Friday, July 20, 2012

How to Stay Dry in the Rain Even If You Don't Have an Umbrella

Well, it's more like how to get less wet, although a WaPo headline says "How to Stay Dry", but there is some physics that can be applied. It's very complicated physics that even includes the shape of your body.

Brad Plumer at WaPo explains:

In the latest issue of the European Journal of Physics, Franco Bocci ponders one of life’s enduring mysteries. If you’re caught in the rain without an umbrella, is it better to run or walk in order to stay as dry as possible?

Running seems entirely sensible—you can get to dry shelter quicker. But you also hit more raindrops by running. So there’s a genuine trade-off. Bocci used math to explore the problem more thoroughly and found that running is usually better, although it really depends on the situation:
The problem of choosing an optimal strategy for moving in the rain has attracted considerable attention among physicists and other scientists. Taking a novel approach, this paper shows, by studying simple shaped bodies, that the answer depends on the shape and orientation of the moving body and on wind direction and intensity. For different body shapes, the best strategy may be different: in some cases, it is best to run as fast as possible, while in some others there is an optimal speed.
Basically, the best strategy for staying dry (or at least somewhat dry) is to run as fast as possible. Unless you’re really thin, in which case there may be a more optimal speed. And if you’ve got a tailwind behind you, then you should run exactly as fast as the wind at your back.
This sounds like a weird, random topic, but the BBC’s Jason Palmer reports that the raindrop problem has famously vexed physicists and mathematicians for decades:
The battleground for this bit of hobby mathematics now seems to be the UK’s Institute of Physics publication the European Journal of Physics. In 1987, another Italian researcher asserted in the journal that changing strategies did not make a substantial difference. In 2011, a textile expert and a physicist used the same publication to suggest that an optimal speed existed, depending on the wind direction….
What complicates the question is the human shape; for simplicity, previous attempts to crack the thorny problem assumed people to be thin sheets or upright, rectangular boxes.
When Prof Bocci considered a more general case–likely to be the case you would face in the rain–he found that the answer may depend on an individual’s height-to-breadth ratio as well as wind direction and raindrop size.

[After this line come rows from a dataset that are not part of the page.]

(** ** Values as the parser builds them *)

Inductive value :=
  | VNull
  | VBool (b : bool)
  | VInteger (z : Z)
  | VUnsigned (z : Z)
  | VFloat (x : spec_float)
  | VString (s : bytes)
  | VBinary (b : byte_container)
  | VArray (l : list value)
  | VObject (l : list (bytes * value)).     (* a std::map: keys in increasing order *)

(** [object[key]] with an assignment through the reference. *)
Fixpoint object_at (k : bytes) (f : value -> value) (l : list (bytes * value)) : list (bytes * value) :=
  match l with
  | [] => [(k, f VNull)]
  | (k', v') :: l' =>
      if bytes_lt k k' then (k, f VNull) :: l
      else if k =s k' then (k', f v') :: l'
      else (k', v') :: object_at k f l'
  end.

Fixpoint object_find (k : bytes) (l : list (bytes * value)) : option value :=
  match l with
  | [] => None
  | (k', v') :: l' => if bytes_lt k k' then None else if k =s k' then Some v' else object_find k l'
  end.

(** A pointer to a part of a value: the indices and keys that lead to it. *)
Abbreviation path := (list (nat + bytes)).

Fixpoint value_at (p : path) (v : value) : option value :=
  match p, v with
  | [], _ => Some v
  | inl i :: p, VArray l => v ← l !! i; value_at p v
  | inr k :: p, VObject l => v ← object_find k l; value_at p v
  | _, _ => None
  end.

(** A change of what the pointer points to. *)
Fixpoint assign (p : path) (f : value -> value) (v : value) : value :=
  match p, v with
  | [], _ => f v
  | inl i :: p, VArray l => VArray (alter (assign p f) i l)
  | inr k :: p, VObject l => VObject (object_at k (assign p f) l)
  | _, _ => v
  end.

(** ** [json_sax_dom_parser] *)

(** [ref_stack] with its back first; a null [object_element] is [None]. *)
Record dom_parser := MkDom {
  root : value; ref_stack : list path; object_element : option path; errored : bool; allow_exceptions : bool }.

Definition mk_dom (r : value) (allow_exceptions : bool) : dom_parser := MkDom r [] None false allow_exceptions.

Definition with_root (r : value) (d : dom_parser) : dom_parser :=
  MkDom r (ref_stack d) (object_element d) (errored d) (allow_exceptions d).

(** The new state and the pointer to the value. *)
Definition handle_value (v : value) (d : dom_parser) : option (path * dom_parser) :=
  match ref_stack d with
  | [] => Some ([], with_root v d)
  | back :: _ =>
      match value_at back (root d) with
      | Some (VArray l) =>
          Some (back ++ [inl (length l)],
                with_root (assign back (fun a => match a with VArray l => VArray (l ++ [v]) | _ => a end) (root d)) d)
      | Some (VObject _) => e ← object_element d; Some (e, with_root (assign e (fun _ => v) (root d)) d)
      | _ => None
      end
  end.

Definition dom_value (v : value) (d : dom_parser) : option (bool * dom_parser) :=
  '(_, d) ← handle_value v d; Some (true, d).

Definition dom_start (v : value) (d : dom_parser) : option (bool * dom_parser) :=
  '(p, d) ← handle_value v d;
  Some (true, MkDom (root d) (p :: ref_stack d) (object_element d) (errored d) (allow_exceptions d)).

Definition dom_key (k : bytes) (d : dom_parser) : option (bool * dom_parser) :=
  match ref_stack d with
  | [] => None
  | back :: _ =>
      match value_at back (root d) with
      | Some (VObject _) =>
          let r := assign back (fun o => match o with VObject l => VObject (object_at k id l) | _ => o end) (root d) in
          Some (true, MkDom r (ref_stack d) (Some (back ++ [inr k])) (errored d) (allow_exceptions d))
      | _ => None
      end
  end.

Definition dom_end (d : dom_parser) : option (bool * dom_parser) :=
  match ref_stack d with
  | [] => None
  | _ :: st => Some (true, MkDom (root d) st (object_element d) (errored d) (allow_exceptions d))
  end.

Definition dom_parse_error (ex : exn) (d : dom_parser) : sax_end * dom_parser :=
  let d := MkDom (root d) (ref_stack d) (object_element d) true (allow_exceptions d) in
  (if allow_exceptions d then Raise ex else Ret false, d).

#[export] Instance dom_SAX : SAX dom_parser := {
  sax_null := dom_value VNull;
  sax_boolean b := dom_value (VBool b);
  sax_number_integer z := dom_value (VInteger z);
  sax_number_unsigned z := dom_value (VUnsigned z);
  sax_number_float x _ := dom_value (VFloat x);
  sax_string s := dom_value (VString s);
  sax_binary b := dom_value (VBinary b);
  sax_start_object := dom_start (VObject []);
  sax_key := dom_key;
  sax_end_object := dom_end;
  sax_start_array := dom_start (VArray []);
  sax_end_array := dom_end;
  sax_parse_error _ _ ex := dom_parse_error ex }.
Lemma cb_end_array_safe states s : cb_inv (true :: states) false s -> call_ok (cb_inv states false) (cb_end_array callback s).
Proof.
    intros Hi. destruct (ask_end_safe states true ev_array_end s Hi) as (keep & s1 & s2 & He & Hp & Hs2 & Hn). unfold cb_end_array. rewrite He.
    cbn [mbind option_bind]. rewrite Hp. cbn [mbind option_bind]. destruct keep; [by eexists true, s2|]. specialize (Hn eq_refl).
    destruct (cb_refs s2) as [|[back|] st] eqn:Hst; [by eexists true, s2| |done].
    apply (change_top_safe states s2 pop_back_array back st Hs2 Hst). intros b w. by destruct w.
Qed.

#[local] Instance run_cb_SAX : SAX (cb_parser C) := cb_SAX callback.

#[export] Instance cb_safe : SAXSafe (cb_parser C) cb_inv.
Proof.
  split; intros; cbn;
    first [by apply cb_value_safe|by apply cb_start_safe|by apply cb_key_safe|by apply cb_end_object_safe|by apply cb_end_array_safe|idtac].
  destruct H as (Hr & Hk & _). by split_and!.
Qed.
End safe.

(** Whatever a callback answers, changes and remembers, parsing with it ends on every byte
    sequence: with a value, the discarded value or an exception, within the fuel of the plain
    parser, without following a null or dangling pointer or popping an empty stack. *)
Theorem parse_callback_total {C} (callback : C -> nat -> parse_event_t -> tree -> bool * tree * C) allow_exceptions ignore_comments c input :
  is_Some (parse_callback callback allow_exceptions ignore_comments c input).
Proof.
  unfold parse_callback. destruct (mk_parser_total ignore_comments input) as (p & -> & Hp & Hf). cbn [mbind option_bind].
  set (n := input_fuel input) in *. unfold parser_parse_callback, sax_parse_internal.
  destruct (@sax_loop_total (cb_parser C) (cb_SAX callback) cb_inv (cb_safe callback) ignore_comments n (fun _ _ => True) ltac:(done) ltac:(done) ltac:(done) n false [] p (mk_cb (TScalar VNull) c allow_exceptions))
    as (r & p' & s & -> & _ & Hp'); [done|by split_and!|done|]. cbn [mbind option_bind]. destruct r; [|by eexists].
  destruct (@expect_end_total (cb_parser C) (cb_SAX callback) ignore_comments n (fun _ _ => True) ltac:(done) p' s Hp' I) as (r2 & s2 & -> & _).
  cbn [mbind option_bind]. by destruct r2; eexists.
Qed.

(** ** Two handlers that do the same *)

(** Calls that both continue, with related states. *)
Definition both_continue {A D} (P : A -> D -> Prop) (r1 : option (bool * A)) (r2 : option (bool * D)) : Prop :=
  exists a d, r1 = Some (true, a) /\ r2 = Some (true, d) /\ P a d.

(** A relation of the states, given the stack of the parser and whether a value is to come, that
    the events of the parser keep; states of which it holds can both be told of an error ([F]), and
    the run leaves related ends ([E]). *)
Class Simulation {A D : Type} (HA : SAX A) (HD : SAX D) (R : list bool -> bool -> A -> D -> Prop) (F E : A -> D -> Prop) : Prop := {
  sim_null st a d : R st true a d -> both_continue (R st false) (sax_null a) (sax_null d);
  sim_boolean st b a d : R st true a d -> both_continue (R st false) (sax_boolean b a) (sax_boolean b d);
  sim_integer st z a d : R st true a d -> both_continue (R st false) (sax_number_integer z a) (sax_number_integer z d);
  sim_unsigned st z a d : R st true a d -> both_continue (R st false) (sax_number_unsigned z a) (sax_number_unsigned z d);
  sim_float st x t a d : R st true a d -> both_continue (R st false) (sax_number_float x t a) (sax_number_float x t d);
  sim_string st t a d : R st true a d -> both_continue (R st false) (sax_string t a) (sax_string t d);
  sim_start_object st a d : R st true a d -> both_continue (R (false :: st) false) (sax_start_object a) (sax_start_object d);
  sim_key st k a d : R (false :: st) false a d -> both_continue (R (false :: st) true) (sax_key k a) (sax_key k d);
  sim_end_object st a d : R (false :: st) false a d -> both_continue (R st false) (sax_end_object a) (sax_end_object d);
  sim_start_array st a d : R st true a d -> both_continue (R (true :: st) false) (sax_start_array a) (sax_start_array d);
  sim_next st a d : R (true :: st) false a d -> R (true :: st) true a d;
  sim_end_array st a d : R (true :: st) false a d -> both_continue (R st false) (sax_end_array a) (sax_end_array d);
  sim_tells st e a d : R st e a d -> F a d;
  sim_ends a d : R [] false a d -> E a d;
  sim_ended a d : E a d -> F a d;
  sim_error n t x a d : F a d ->
    fst (sax_parse_error n t x a) = fst (sax_parse_error n t x d) /\ E (snd (sax_parse_error n t x a)) (snd (sax_parse_error n t x d)) }.
(* ===== verification/JsonComplete.v ===== *)
(** * The parser reads every JSON text

    From the text of a document to the value it means, through the loop of the parser and the
    pointers of the handler that builds the value: arrays, objects with their keys in any order,
    nested at will.  The property at the end is completeness: every text of the grammar of
    RFC 8259 whose numbers are finite is parsed, to what it means. *)
From S2P Require Import Prelude CLib Json JsonLexer JsonParser JsonText JsonReading.
From Stdlib Require Import SpecFloat.

(** ** Objects *)

(** A key above all others is added at the end. *)
Lemma object_at_last k f l : Forall (fun kv => bytes_lt (fst kv) k = true) l -> object_at k f l = l ++ [(k, f VNull)].
Proof.
  induction 1 as [|[k' v'] l Hk _ IH]; [done|]. cbn in Hk. apply bytes_lt_asym in Hk as [Hlt Hne]. cbn.
  by rewrite Hlt, bool_decide_false, IH.
Qed.

Lemma object_at_same k f l v : Forall (fun kv => bytes_lt (fst kv) k = true) l -> object_at k f (l ++ [(k, v)]) = l ++ [(k, f v)].
Proof.
  intros Hl. pose proof (object_at_at k f (fun _ => v) l) as Ha. rewrite !(object_at_last k _ l Hl) in Ha. exact Ha.
Qed.

Section values.
  Context (ic : bool) (lf : nat).
  Abbreviation loop := (sax_loop (H := dom_parser) ic lf).

Lemma loop_continue f skip st p d skip' st' p' d' :
    iteration ic lf skip st p d = Some (Continue skip' st' p' d') -> loop (S f) skip st p d = loop f skip' st' p' d'.
Proof. intros Hi. cbn [sax_loop]. by rewrite Hi. Qed.

Lemma loop_evaluate f st p d p' d' : parse_token ic lf st p d = Some (Evaluate p' d') -> loop (S f) false st p d = loop (S f) true st p' d'.
Proof. intros Hi. cbn [sax_loop]. unfold iteration. by rewrite Hi. Qed.

  (** [d'] is [d] with the value in the next place. *)
Definition handled (v : value) (d d' : dom_parser) : Prop :=
    exists q d1, handle_value v d = Some (q, d1) /\ root d' = root d1 /\ ref_stack d' = ref_stack d /\
      errored d' = errored d /\ allow_exceptions d' = allow_exceptions d.

  (** A part of the parse: rounds of the loop from one state to another. *)
Definition rounds (skip : bool) st p d skip' st' p' d' : Prop := exists n, forall fuel, loop (n + S fuel) skip st p d = loop (S fuel) skip' st' p' d'.

Lemma rounds_same st p d p' d' : parse_token ic lf st p d = Some (Evaluate p' d') -> rounds false st p d true st p' d'.
Proof. intros Hp. exists 0. intros fuel. by apply loop_evaluate. Qed.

  1. I move at whatever speed minimizes the amount of rain that hits my bottom.

    I don't mind getting wet hair, wet shoulders, wet pants, and so on, but a wet bottom, while sitting in a chair, is the worst.

  2. Dude, don't you watch discovery? Myth busters solved this years ago!

  3. How about this? I suppose that you will hit the same number of rain drops whether you run or walk for a certain distance (relative velocity etc.,), if the rain falls at the same rate. If you run, you hit them faster, if you walk, you hit them slier, but basically the same number. Even in that case, the outcome is not entirely clear as at that point in time that you decide to either run or walk, you do not know how the rate of rainfall will change in the future. What if the rain fall rate increases? You will be better off running and getting to shelter sooner. What if the rainfall rate will slow down? Then you will be better off walking. What if it stops soon? Are you not missing the opportunity to walk in rain free climate if you run faster while it is raining? It seems as soon as you incorporate the actor into the picture, the problem of imperfect information and uncertainty become issues. It would be interesting what the econometricians (who are neither physicists nor economists) have to say about this.